The collaboration aims to bridge India’s AI talent gap by shifting the focus from using AI tools to building them, starting in the classroom.
Beginning this semester, 50 students from the undergraduate program in Data Science and Artificial Intelligence will work on high-impact projects in multilingual AI, autonomous agents, and sector-specific AI tools for healthcare, agriculture, and HR.
These projects are co-designed by Rabbitt AI and guided by global experts from AIWO. The program will expand to other courses in the coming years.
“This is a deliberate shift from tool usage to tool creation, Swati Ganeti, Director of Undergraduate Programmes at Masters’ Union said. “It is no longer enough to be technically literate. Students need to be able to identify and solve complex problems using AI as a first-principles technology. This partnership is designed to train professionals who can design, test, and deploy intelligent systems, not just operate them.”
Delivered offline, the program combines in-class instruction with hands-on project execution. Students will also gain access to technical masterclasses, mentorship from CTOs, and applied project tracks, and receive a joint certificate from Masters’ Union and Rabbitt AI upon completion.
The partnership comes at a time when India faces a shortage of over 213,000 skilled AI professionals, according to a 2024 Nasscom report. While demand for AI products is booming, most talent entering the market is trained to operate off-the-shelf solutions rather than build and deploy foundational systems.
This initiative aims to address that deficit by introducing skills such as prompt engineering, agentic systems, Retrieval-Augmented Generation (RAG), and the ethical design of intelligent systems.

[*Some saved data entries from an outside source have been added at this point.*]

(** No message is dropped in silence: whatever the handler does and the broker answers, one
    dispatch acknowledges the message exactly when the handler applied it; terminates it only
    after the broker confirmed a faithful copy under the dead-letter prefix, and only for a
    permanent failure or on the last delivery; and otherwise asks for it again.  The broker is
    always told one of the three. *)
Theorem dispatch_never_drops {W} cfg (handle : Event -> W -> option error * W) env entries msg md w :
  entries ≡ₚ map_to_list (MsgHeader msg) -> (CopyErr env = None -> CopyStored env = true) ->
  let e := eventFrom msg md in
  let x := (dispatch cfg handle env entries msg (Ok md) w).1 in
  (dispatch cfg handle env entries msg (Ok md) w).2 = (handle e w).2 /\
  (told Acked x <-> (handle e w).1 = None) /\
  (forall reason, told (Termed reason) x ->
     exists cause copy, (handle e w).1 = Some cause /\
       (IsPermanent cause = true \/ uwrap 64 (CMaxDeliver cfg) <= Deliveries e) /\
       CopyErr env = None /\ told (Copied copy) x /\ faithful_copy cfg msg copy e cause) /\
  (told Naked x <-> exists cause, (handle e w).1 = Some cause /\
     ((IsPermanent cause = true \/ uwrap 64 (CMaxDeliver cfg) <= Deliveries e) ->
        CopyErr env <> None)) /\
  (told Acked x \/ told Naked x \/ exists reason, told (Termed reason) x).
Proof.
  intros He Hst e. unfold dispatch. fold e. clearbody e. destruct (handle e w) as [[err|] w'].
  2:{ unfold told. cbn. split_ands; [done| | | |left; by left]; [by split; [|by left]| |].
      - intros reason [?|[]%elem_of_nil]%elem_of_cons. done.
      - split; [intros [?|[]%elem_of_nil]%elem_of_cons; done|]. by intros (? & ? & _). }
  pose proof (deadLetter_spec cfg env entries msg e err He Hst) as Hd.
  destruct (IsPermanent err) eqn:Hp; [|destruct (Deliveries e >=? _) eqn:Hn]; to_prop; cbn [fst snd].
  - destruct Hd as (Ha & Ht & Hk & Hc). split_ands; [done| | | |].
    + split; [by intros ?%Ha|done].
    + intros reason (copy & ? & ? & ?)%Ht. exists err, copy. split_ands; auto.
    + rewrite Hk. split; [eauto|]. intros (? & [= <-] & Hx). auto.
    + rewrite Hk. destruct (CopyErr env); [right; by left|eauto].
  - destruct Hd as (Ha & Ht & Hk & Hc). split_ands; [done| | | |].
    + split; [by intros ?%Ha|done].
    + intros reason (copy & ? & ? & ?)%Ht. exists err, copy. split_ands; auto.
    + rewrite Hk. split; [eauto|]. intros (? & [= <-] & Hx). auto.
    + rewrite Hk. destruct (CopyErr env); [right; by left|eauto].
  - unfold told. cbn. split_ands; [done| | | |right; left; by left].
    + split; [intros [?|[]%elem_of_nil]%elem_of_cons; done|done].
    + intros reason [?|[]%elem_of_nil]%elem_of_cons. done.
    + split; [|by left]. intros _. exists err. split; [done|]. intros [?|?]; [congruence|lia].
Qed.
End Envelope.
(** The second statement of a preload; it is sent only when there are rows. *)
Definition preload (rows : list orderRow) : stm pg (list orderRow) :=
  match rows with
  | [] => mret []
  | _ => query (fun t => Ok ((fun r => withItems (itemsOf t (rID r)) r) <$> rows))
  end.

Context `{Unicode, CursorEnv}.

(** The operations, over the way a write opens its transaction. *)
Section Ops.
Context (inTransaction : stm pg unit -> stm pg unit).

Definition Create (o : Order) : stm pg unit :=
  if (TenantID o =? "")%string then fail ErrMissingTenant
  else
    let '(row, items) := toRow o in
    inTransaction
      (_ ← written (execute (insertOrder row));
       if (length items =? 0)%nat then mret tt
       else written (execute (insertItems items))).

Definition Get (tenantID orderID : string) : stm pg Order :=
  if (tenantID =? "")%string then fail ErrMissingTenant
  else fun s =>
    let first : stm pg orderRow :=
      g ← lift (guard None (Some (SPointer orderRow_shape)) (WithTenant tenantID));
      rows ← query (fun tb =>
        t ← text_arg tenantID; id ← uuid_arg orderID;
        let p r := (rTenantID r =? t)%string && (rID r =? id)%string && g r in
        match take 1 (merge_sort id_order (List.filter p (allRows tb))) with
        | [] => Err GormErrRecordNotFound
        | rows => Ok rows
        end);
      rows ← preload rows;
      match rows with row :: _ => mret row | [] => fail GormErrRecordNotFound end in
    match first s with
    | (Err err, s') =>
        (if errIs GormErrRecordNotFound err then Err ErrNotFound else Err err, s')
    | (Ok row, s') => (toDomain row, s')
    end.

(** The clauses of the listing. *)
Definition list_where (tenantID : string) (f : ListFilter) (cur : option okey) (r : orderRow)
    : bool :=
  (rTenantID r =? tenantID)%string
  && (bool_decide (FStatus f = StatusUnspecified) || (rStatus r =? StatusString (FStatus f))%string)
  && ((FCustomerID f =? "")%string || (rCustomerID r =? FCustomerID f)%string)
  && match cur with Some k => bool_decide (key_lt k (row_key r)) | None => true end.

(** The parameters of the listing: the customer when it is filtered on, the cursor when there
    is one. *)
Definition list_args (tenantID : string) (f : ListFilter) (cur : option okey)
    : result (option okey) :=
  _ ← text_arg tenantID;
  _ ← (if (FCustomerID f =? "")%string then Ok "" else text_arg (FCustomerID f));
  match cur with
  | Some (at_, id) => u ← uuid_arg id; Ok (Some (pg_time at_, u))
  | None => Ok None
  end.

Definition List (tenantID : string) (f : ListFilter) : stm pg Page :=
  if (tenantID =? "")%string then fail ErrMissingTenant
  else
    cur ← lift (DecodePageToken tenantID f);
    let size := Z.to_nat (ClampPageSize (PageSize f)) in
    g ← lift (guard (Some (SPointer orderRow_shape)) (Some (SPointer (SSlice orderRow_shape)))
                (WithTenant tenantID));
    rows ← query (fun t =>
      cur ← list_args tenantID f cur;
      Ok (take (size + 1)
            (merge_sort row_le
               (List.filter (fun r => list_where tenantID f cur r && g r) (allRows t)))));
    rows ← preload rows;
    let hasMore := (size <? length rows)%nat in
    let rows := if hasMore then take size rows else rows in
    orders ← lift (toDomains rows);
    if hasMore && negb (length orders =? 0)%nat
    then
      match orders !! (length orders - 1)%nat with
      | Some last_ =>
          token ← lift (EncodePageToken tenantID f last_); mret (mkPage orders token)
      | None => fail (errorsNew "index out of range")
      end
    else mret (mkPage orders "").
(** All or nothing: a success is the calm run; a failure leaves the tables alone, unless the
    connection reported the failure of something it had applied, and then the tables are
    those of the calm run. *)
Definition atomic {A} (m : stm pg A) : Prop := forall s,
  match m s with
  | (Ok a, s') => m (calm s) = (Ok a, calm s')
  | (Err _, s') =>
      Tables s' = Tables s \/
      (Exists ambiguous (Answers s) /\
       exists a s2, m (calm s) = (Ok a, s2) /\ Tables s2 = Tables s')
  end.

Lemma atomic_fail {A} e : atomic (fail (A:=A) e).
Proof. intros s. by left. Qed.

Lemma atomic_lift {A B} (r : result A) (k : A -> stm pg B) :
  (forall a, atomic (k a)) -> atomic (lift r ≫= k).
Proof. intros Hk s. destruct r as [a|e]; [exact (Hk a s)|by left]. Qed.

Lemma atomic_mret {A B} (m : stm pg A) (y : A -> B) : atomic m -> atomic (a ← m; mret (y a)).
Proof.
  intros Hm s. specialize (Hm s). unfold mbind, stm_bind.
  destruct (m s) as [[a|e] s']; cbn; [by rewrite Hm|].
  destruct Hm as [Hm|(Ha & a & s2 & -> & Ht)]; [by left|right]. split; [done|]. by eexists _, s2.
Qed.

Lemma atomic_reads {A} (m : stm pg A) :
  steady m -> (forall s, Tables (m s).2 = Tables s) -> atomic m.
Proof.
  intros Hm Ht s. specialize (Ht s). destruct (Hm s) as [_ Hc].
  destruct (m s) as [[a|e] s']; [by apply Hc|by left].
Qed.

Lemma atomic_transaction {A} (fn : stm pg A) : steady fn -> atomic (transaction fn).
Proof.
  intros Hf s. unfold transaction. pose proof (steady_query (fun _ => Ok tt) s) as [Hs Hc].
  assert (Tables (query (fun _ => Ok tt) s).2 = Tables s) as Ht.
  { unfold query, stmt. cbn. by destruct (Answers s) as [|[|? []] ?]. }
  destruct (query _ s) as [[u|e] s0]; cbn [fst snd] in *; [|by left].
  rewrite (Hc u s0 eq_refl). destruct (Hf s0) as [Hs0 Hc0].
  destruct (fn s0) as [[a|e] s1]; cbn [fst snd] in *; [|by left].
  rewrite (Hc0 a s1 eq_refl). cbn [calm Answers].
  destruct (Answers s1) as [|[|e applied] l] eqn:Ha; cbn; [done|done|].
  destruct applied; [right|by left]. split; [|by eexists _, _].
  apply Exists_exists. exists (Failed e true). split; [|by exists e].
  eapply elem_of_suffix; [|etrans; [exact Hs0|exact Hs]]. by left.
Qed.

“India’s future AI leadership will come from students who can build from scratch, not those who merely adapt what already exists,” Harneet Singh, Founder and Chief AI Officer at Rabbitt AI, said. “Through this partnership, we are exposing undergraduates to the technical and contextual realities of enterprise-grade AI; whether it’s building an intelligent agent for a public health system or fine-tuning a multilingual LLM for agricultural extension services. The goal is to offer them a deep dive into the problems the world is already trying to solve.”
Earlier this year, Rabbitt AI and Masters’ Union co-hosted the AI World Power 30 Summit at the school’s Gurgaon campus, drawing over 200 leaders from the AI and HR ecosystems.